An conceptual example of the Validation Manager delegating validation questions to each Validation Engine in turn
The purpose of a Validation Engine is to perform ONE type of validation, this allows configuration of each validation engine as a seperate entity, and new validation engines can be easily added to the product if there is a new type of validation rule to implement. Validation Engines can be switched off, or have a different level of error reporting set, validation engines can also have a error limit set, so that a single engine can be decommisioned from validating a particular dataset if it is reporting too many errors. In the validation report that is produced, the errors are grouped per validation engine.
The following table shows each validation engine and its purpose
Validation Type | Validation Description |
---|---|
Structure | Ensures the Dataset reports all Dimensions and does not include any additional Dimensions or Attributes |
Representation | Ensures the reported values for Dimensions, Attributes, and Observation values comply with the DSD |
Mandatory Attributes | Ensures all Attributes, as defined in the Data Structure Definition (DSD), are reported if they are marked as Mandatory |
Constraints | Ensures the reported values have not been disallowed due to Content Constraint definitions |
Mathematical Rules | Performs any mathematical calculations, defined in Validation Schemes, to ensure compliance |
Frequency Match | Ensure the reported Frequency code matches the reported time period Example: FREQ=A will expect time periods in format YYYY |
Obs Status Match | Ensure observation values are in keeping with the Observation Status Example: Missing Value, does not expect a value to be reported |
Missing Time Period | Ensures the Series has no holes in the reported time periods |
Validation With Transformation
Fusion Registry supports a validation process, which combines both data validation with data transformation. The output can just be the valid dataset (with invalid observations removed) or both the valid dataset, and invalid dataset.
See the Data Validation Web Service for details on how to achieve this.
Performance
The data format has some impact on performance time, as the time taken to perform the initial data read and syntax specific validation rules are format specific. After the initial checks are performed, an intermediary data format is used to perform consolidation and syntax agnositc checks. Therefore the performance of the data consolidation stage and syntax agnostic data validaiton is the same regardless of import format.

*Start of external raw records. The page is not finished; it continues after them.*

Definition may_change_layout (p : pass) (a : action) : Prop :=
  match a with
  | AApplyLayout url roles widths =>
      layout_gates p ∧ roles = desiredRoles p ∧ widths = desiredWidths (fsc_Spec (p_cluster p)) ∧
      ∃ node, node ∈ askOrder p ∧ url = node_url p node
  | a => reporting a
  end.

(** What the step leaves of the pass's view: unchanged, or the layout just
    applied, marked as not settled. *)
Definition view_after (p p' : pass) : Prop :=
  p_object p' = p_object p ∧ inputs p' = inputs p ∧ p_health p' = p_health p ∧
  (p_convergence p' = p_convergence p ∧ p_layoutApplied p' = p_layoutApplied p ∨
   p_layoutApplied p' = true ∧ cv_converged (p_convergence p') = false).

#[global] Instance view_after_preorder : PreOrder view_after.
Proof.
  split; [intros p; split_and!; [done..|by left]|].
  intros p1 p2 p3 (? & ? & ? & Hv1) (? & ? & ? & Hv2). unfold view_after.
  split; [congruence|]. split; [congruence|]. split; [congruence|].
  destruct Hv1 as [[? ?]|[? ?]], Hv2 as [[? ?]|[? ?]]; [left|right|right|right]; split; congruence.
Qed.

Lemma view_after_condition p t st r m : view_after p (setCondition t st r m p).
Proof. split_and!; [done..|by left]. Qed.

Lemma resp_adminToken_keeps φ s : resp (env_rel φ view_after) adminToken s.
Proof. apply resp_adminToken, _. Qed.

Lemma firstDown_None c roles : firstDown c roles = None → ∀ r, r ∈ roles → up c (role_ID r) = true.
Proof.
  unfold firstDown. intros H r Hr. destruct (up c (role_ID r)) eqn:E; [done|].
  assert (r ∈ filter (λ role, up c (role_ID role) = false) roles) as Hin by by apply list_elem_of_filter.
  destruct (filter _ roles); [by apply elem_of_nil in Hin|done].
Qed.

Lemma resp_applyLayout p roles widths token s :
  e_st s = p →
  (∀ node, node ∈ askOrder p → may_change_layout p (offer p roles widths node)) →
  resp (env_rel (may_change_layout p) view_after) (applyLayout roles widths token) s.
Proof.
  intros Hp Ho. unfold applyLayout. rstep; [rsolve|]. injection Hrun as <- <-. rewrite Hp.
  destruct (tryLayout_prefix p (askOrder p) roles widths token None s) as (k & _ & Hl & Hs).
  split; [|unfold st_rel; by rewrite Hs].
  eexists. split; [exact Hl|]. rewrite Forall_fmap, Forall_forall. intros node Hn. apply Ho.
  by eapply subseteq_take.
Qed.

Lemma resp_reconcileLayout s :
  resp (env_rel (may_change_layout (e_st s)) view_after) reconcileLayout s.
Proof.
  unfold reconcileLayout, holdLayout. rstep; [rsolve|]. injection Hrun as <- <-. clear HR.
  set (p := e_st s). destruct (SingleNode (fsc_Spec (p_cluster p))) eqn:Hs; [rsolve|]. cbv zeta.
  destruct (negb (cv_known (p_convergence p))) eqn:Hk.
  { rsolve_all. apply view_after_condition. }
  destruct (match cv_layout (p_convergence p) with
            | Some l => sameLayout l (desiredRoles p) (desiredWidths (fsc_Spec (p_cluster p)))
            | None => false end) eqn:Hsame; [rsolve|].
  destruct (match cv_layout (p_convergence p) with Some l => Transitioning l | None => false end) eqn:Ht.
  { rsolve_all. apply view_after_condition. }
  destruct (size (p_live p) <? length (p_nodes p)) eqn:Hsz; [rsolve|].
  destruct (firstDown (p_convergence p) (desiredRoles p)) eqn:Hd.
  { rsolve_all. apply view_after_condition. }
  assert (Hg : layout_gates p).
  { split; [done|]. split; [by apply negb_false_iff|]. split.
    - intros l Hl. rewrite Hl in Hsame, Ht. split; [by apply Transitioning_false|done].
    - split; [by apply Nat.ltb_ge|]. intros name Hn. rewrite <- desiredRoles_perm in Hn.
      apply list_elem_of_fmap in Hn as (r & -> & Hr). by eapply firstDown_None. }
  assert (Hoff : ∀ node, node ∈ askOrder p → may_change_layout p
    (offer p (desiredRoles p) (desiredWidths (fsc_Spec (p_cluster p))) node))
    by (intros node Hn; split_and!; [done..|by exists node]).
  rsolve_all.
  - apply resp_applyLayout; [|done]. pose proof (adminToken_state s) as Ha. by rewrite Hrun in Ha.
  - split_and!; [done..|by right].
  - apply view_after_condition.
Qed.
(** ** What the nodes replied *)

(** The layout was offered between two worlds, and these are the nodes it was
    offered to with their replies: every reply but the last is a failure that is
    not a rejection, since a rejection or an acceptance ends the offering. *)
Inductive offered (token : string) (roles : list Role) (widths : list Z)
    : W → list (string * result Layout) → W → Prop :=
  | offered_none w w' : later pass_step w w' → offered token roles widths w [] w'
  | offered_refused w w1 w2 w3 url e replies :
      later pass_step w w1 → adm_ApplyLayout url token roles widths w1 = (Err e, w2) →
      (err_is KLayoutRejected e = true → replies = []) →
      offered token roles widths w2 replies w3 →
      offered token roles widths w ((url, Err e) :: replies) w3
  | offered_taken w w1 w2 w3 url applied :
      later pass_step w w1 → adm_ApplyLayout url token roles widths w1 = (Ok applied, w2) →
      later pass_step w2 w3 → offered token roles widths w [(url, Ok applied)] w3.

Considerations to take to optimise performance is
- To reduce network traffic, upload the data file as a Zip
- In the case the dataset is coming from a URL support gzip response
- Use a fast hard drive to optimise I/O as temporary files will be used in the case of validating large datasets
- Performance is dependant on CPU speed
When the server recieves a zip file, there is some overhead in unzipping the file, but this overhead is very small compare to the performance gains in network transfer times.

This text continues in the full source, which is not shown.